Entrei cedo na sala. Praticamente vazia. Estava praticamente na última fila – fila U para ser mais preciso. Aos poucos a sala foi enchendo. O que ao início parecia um ambiente vazio tornou-se num poço de emoções. Risos, conversas a alta voz.: “Estamos aqui! Venham!”. Grandes grupos entravam em procissão, como a caminho de algo transcendental. Parecia o local para se estar. O ambiente era animado. Atrás de mim ouço “nuestros hermanos” a discutir sobre terror. E de repente falam o que sabem sobre o filme. Muito pouco. Estamos no mesmo barco, às escuras. De repente as luzes apagam e a tensão cresce. A sala está pronta a receber Ben Wheathley.
Um vírus mortal invadiu o mundo e existe uma busca frenética por uma cura. Martin (Joel Fry) é um cientista enviado a uma estação de investigação localizada numa floresta perto de Bristol. Dirigida pela Drª Olivia Wendle (Hayley Squires), Martin está numa missão: a de curar o mundo de uma doença que lhes tirou tudo. A sua escolta para o local é Alma (Ellora Torchia), guarda florestal e boa conhecedora do terreno. Mas a floresta e os seus habitantes guardam muitas surpresas.
In the Earth é claramente um filme da pandemia, mas apenas no início temos alguns sinais da presença de um vírus mortal. Quando entram na floresta esse vírus passa a figurante. Nunca mais é referido, ou o é apenas de passagem. A pandemia está presente doutra forma: no argumento caótico a levar-nos por caminhos muito diferentes. Filho da pandemia portanto. Todos nos lembramos do confinamento total em casa em que milhões de coisas nos atravessam a mente. Os nossos medos, dúvidas escalam a cada dia de isolamento. Todas as nossas referências misturam-se num emaranhado. No caso de Wheathley, temos elementos de folclore, ficção científica, investigação, thriller, terror, criaturas míticas, natureza, fotografia e até comédia. Acaba por estar em todo o lado, mas sem conseguir criar raízes em nenhum. Perdido na sua mente, Wheathley ainda consegue misturar elementos muito específicos como uma deusa da floresta, mas que passa a personagem secundária num piscar de olhos. Faltou a capacidade de filtrar o essencial, aquilo que pretendia mostrar com o filme.
Nem tudo é mau no entanto. Gosto da tentativa de comunicação com a natureza – vivemos num mundo que a esqueceu. E a resposta ao vírus está lá, é só preciso ouvi-la. E aí entra o design de som do filme. O trabalho de som e banda sonora são geniais e roçam a perfeição. O filme estava a tornar-se aborrecido a certo momento. Aquele terrível momento que os olhos fecham e a cabeça cai. E então o som ligou. Despertou os sentidos e a atenção é total. A conjugação com os efeitos visuais cria uma atmosfera trippy, de volta aos anos ’60 e ao consumo de ácidos. Mesmo sem eles, senti a pressão destas cenas. Conseguiu criar um ambiente único, de uma aparente comunhão entre o homem e a natureza.
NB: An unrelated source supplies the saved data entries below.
(** * CyberTracker CTX builder: file-set matching and archive staging

    A shallow embedding of [cybertracker_ctx_builder.py] (class [CTXBuilder])
    and the properties of its directory scan and of its build operation.

    Conventions of the embedding.
    - File names are [string]s; [str.lower] is modelled on the ASCII letters
      (a character outside [A-Z] is its own lower case).
    - A [Path] is a parent directory and a final component.  [pathlib]
      compares paths exactly on POSIX and after case folding on Windows: the
      [flavour] argument selects which.
    - The file system is a finite map from paths to contents, with exact
      names, together with the set of directories the build creates and
      removes, and the process's working directory.
    - What the program cannot decide is an input of the model: the order in
      which [iterdir] yields entries, the name [tempfile] picks, what the
      [makecab] subprocess does, the answer to the overwrite dialog, and
      whether the platform removes a directory that is the working
      directory of the process (POSIX does, Windows does not). *)

From Stdlib Require Import ZArith Ascii String Lia.
From stdpp Require Import base decidable option list strings countable gmap pretty.

Local Open Scope string_scope.
Local Open Scope list_scope.
Local Open Scope Z_scope.

(** ** Strings, as the Python code uses them *)

Module Str.

(** [c.lower()] for one character. *)
Definition lower_ascii (c : ascii) : ascii :=
  let n := nat_of_ascii c in
  if ((65 <=? n) && (n <=? 90))%nat then ascii_of_nat (n + 32) else c.

(** [s.lower()]. *)
Fixpoint lower (s : string) : string :=
  match s with
  | EmptyString => EmptyString
  | String c s' => String (lower_ascii c) (lower s')
  end.

(** [s.endswith(suffix)]: some tail of [s] is [suffix]. *)
Fixpoint endswith (s suffix : string) : bool :=
  String.eqb s suffix ||
  match s with
  | EmptyString => false
  | String _ s' => endswith s' suffix
  end.

(** [s.rfind(c)]: the highest index of [c] in [s], or [-1]. *)
Fixpoint rfind (s : string) (c : ascii) : Z :=
  match s with
  | EmptyString => -1
  | String a s' =>
      let r := rfind s' c in
      if 0 <=? r then r + 1
      else if Ascii.eqb a c then 0 else -1
  end.

(** [s[:i]] for [0 <= i]. *)
Definition slice_to (s : string) (i : Z) : string :=
  substring 0 (Z.to_nat i) s.

Definition len (s : string) : Z := Z.of_nat (String.length s).

(** [c in s]. *)
Fixpoint contains (s : string) (c : ascii) : bool :=
  match s with
  | EmptyString => false
  | String a s' => Ascii.eqb a c || contains s' c
  end.

(** [s.splitlines()] for the line break [\n]. *)
Fixpoint lines (s : string) : list string :=
  match s with
  | EmptyString => []
  | String a s' =>
      if Ascii.eqb a (ascii_of_nat 10) then EmptyString :: lines s'
      else
        match lines s' with
        | [] => [String a EmptyString]
        | l :: ls => String a l :: ls
        end
  end.

(** The line break and the double quote of the directive text. *)
Definition nl : string := String (ascii_of_nat 10) EmptyString.
Definition dquote : string := String (ascii_of_nat 34) EmptyString.

End Str.

(** ** Paths *)

Inductive flavour := Posix | Windows.

Record Path := mkPath { parent : string; pname : string }.

#[global] Instance Path_eq_dec : EqDecision Path.
Proof. solve_decision. Defined.

#[global] Instance Path_countable : Countable Path.
Proof.
  refine (inj_countable' (fun p => (parent p, pname p))
                         (fun q => mkPath q.1 q.2) _).
  by intros [??].
Defined.

(** [directory / name]. *)
Definition joinpath (directory name : string) : Path :=
  mkPath directory name.

(** [PurePath.stem]: the final component without its last suffix
    ([name[:i]] for [i = name.rfind('.')] when [0 < i < len(name) - 1],
    the whole name otherwise). *)
Definition stem (p : Path) : string :=
  let name := pname p in
  let i := Str.rfind name "." in
  if (0 <? i) && (i <? Str.len name - 1) then Str.slice_to name i else name.

(** The key under which [pathlib] compares and hashes a path: the path
    itself on POSIX, the case-folded path on Windows. *)
Definition normcase (fl : flavour) (p : Path) : Path :=
  match fl with
  | Posix => p
  | Windows => mkPath (Str.lower (parent p)) (Str.lower (pname p))
  end.

(** ** The application state *)

(** One entry of [self.file_sets]: the dictionary with the keys
    ['name'], ['xml'], ['txt'], ['dat']. *)
Record FileSet := mkFileSet {
  name : string;
  xml : Path;
  txt : Path;
  dat : Path
}.

#[global] Instance FileSet_eq_dec : EqDecision FileSet.
Proof. solve_decision. Defined.

(** The message boxes the program opens, in order. *)
Inductive dialog :=
  | ShowError (title message : string)
  | ShowInfo (title message : string)
  | AskYesNo (title message : string) (answer : bool).

(** The fields of [CTXBuilder] and the widgets it writes to. *)
Record App := mkApp {
  selected_directory : string;
  file_sets : list FileSet;
  selected_set_index : option nat;
  sets_listbox : list string;
  info_label : string;
  status_label : string;
  build_btn : bool;            (* [true]: state "normal"; [false]: "disabled" *)
  dialogs : list dialog
}.

(** ** Set matcher: [scan_for_file_sets] *)

Section Scan.

Variable fl : flavour.

(** One directory entry as [iterdir] yields it: its name and the answer
    of [is_file()]. *)
Definition DirEntry : Type := string * bool.

(** The body of the classifying loop (source lines 108-116). *)
Definition classify_step (directory : string)
    (acc : list Path * list Path * list Path) (e : DirEntry)
    : list Path * list Path * list Path :=
  let '(xml_files, txt_files, dat_files) := acc in
  let file := joinpath directory e.1 in
  if e.2 then
    let lower_name := Str.lower (pname file) in
    if Str.endswith lower_name ".xml" then
      (xml_files ++ [file], txt_files, dat_files)
    else if Str.endswith lower_name ".txt" then
      (xml_files, txt_files ++ [file], dat_files)
    else if Str.endswith lower_name ".dat" then
      (xml_files, txt_files, dat_files ++ [file])
    else acc
  else acc.

Definition classify (directory : string) (listing : list DirEntry)
    : list Path * list Path * list Path :=
  foldl (classify_step directory) ([], [], []) listing.

(** The inner search loops (lines 130-138): the first candidate whose
    stem equals [base_name] up to case. *)
Definition find_match (base_name : string) (candidates : list Path)
    : option Path :=
  List.find
    (fun f => String.eqb (Str.lower (stem f)) (Str.lower base_name))
    candidates.

(** The body of the matching loop (lines 121-147). *)
Definition match_step (txt_files dat_files : list Path)
    (acc : list FileSet * gset Path) (xml_file : Path)
    : list FileSet * gset Path :=
  let '(sets, processed_files) := acc in
  if bool_decide (normcase fl xml_file ∈ processed_files) then acc
  else
    let base_name := stem xml_file in
    match find_match base_name txt_files, find_match base_name dat_files with
    | Some txt_match, Some dat_match =>
        (sets ++ [mkFileSet base_name xml_file txt_match dat_match],
         processed_files ∪ {[ normcase fl xml_file ]}
                         ∪ {[ normcase fl txt_match ]}
                         ∪ {[ normcase fl dat_match ]})
    | _, _ => acc
    end.

Definition match_loop (xml_files txt_files dat_files : list Path)
    (acc : list FileSet * gset Path) : list FileSet * gset Path :=
  foldl (match_step txt_files dat_files) acc xml_files.

(** The file sets the scan of a directory finds. *)
Definition matched_sets (directory : string) (listing : list DirEntry)
    : list FileSet :=
  let '(xml_files, txt_files, dat_files) := classify directory listing in
  (match_loop xml_files txt_files dat_files ([], ∅)).1.

End Scan.


(** The text of a list-box row (line 152). *)
Definition display_text (file_set : FileSet) : string :=
  name file_set +:+ " (.xml, .txt, .dat)".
Em jeito de conclusão, temos um filme em busca da resposta a muitas questões mas que não responde a nenhuma. No fundo, o que Wheathley queria. Está em modo diversão e a revisitar os temas que o fascinam. Não é claramente um filme para mim. Mas vejo que possa ser um incentivo a novos realizadores ou criadores de arte. Nem todos têm a possibilidade ou liberdade para mostrar o que querem ou quem são. Ganhar essa liberdade é essencial na verdadeira criação artística. E a coragem para o mostrar ao mundo. Caótico, mas sempre original. Venha o próximo Sr. Wheathley. Ficamos à espera.
2 comentários
Muito obrigado. Aconselho vivamente apesar das 2 estrelas e meia. COnfuso mas necessita de ser experienciado pessoalmente
Adorei a crítica! Vou ver o movie, mas também não me parece ser o meu género. No entanto, está muito bem definido e escrito o que podemos esperar deste filme. Muito bom mesmo.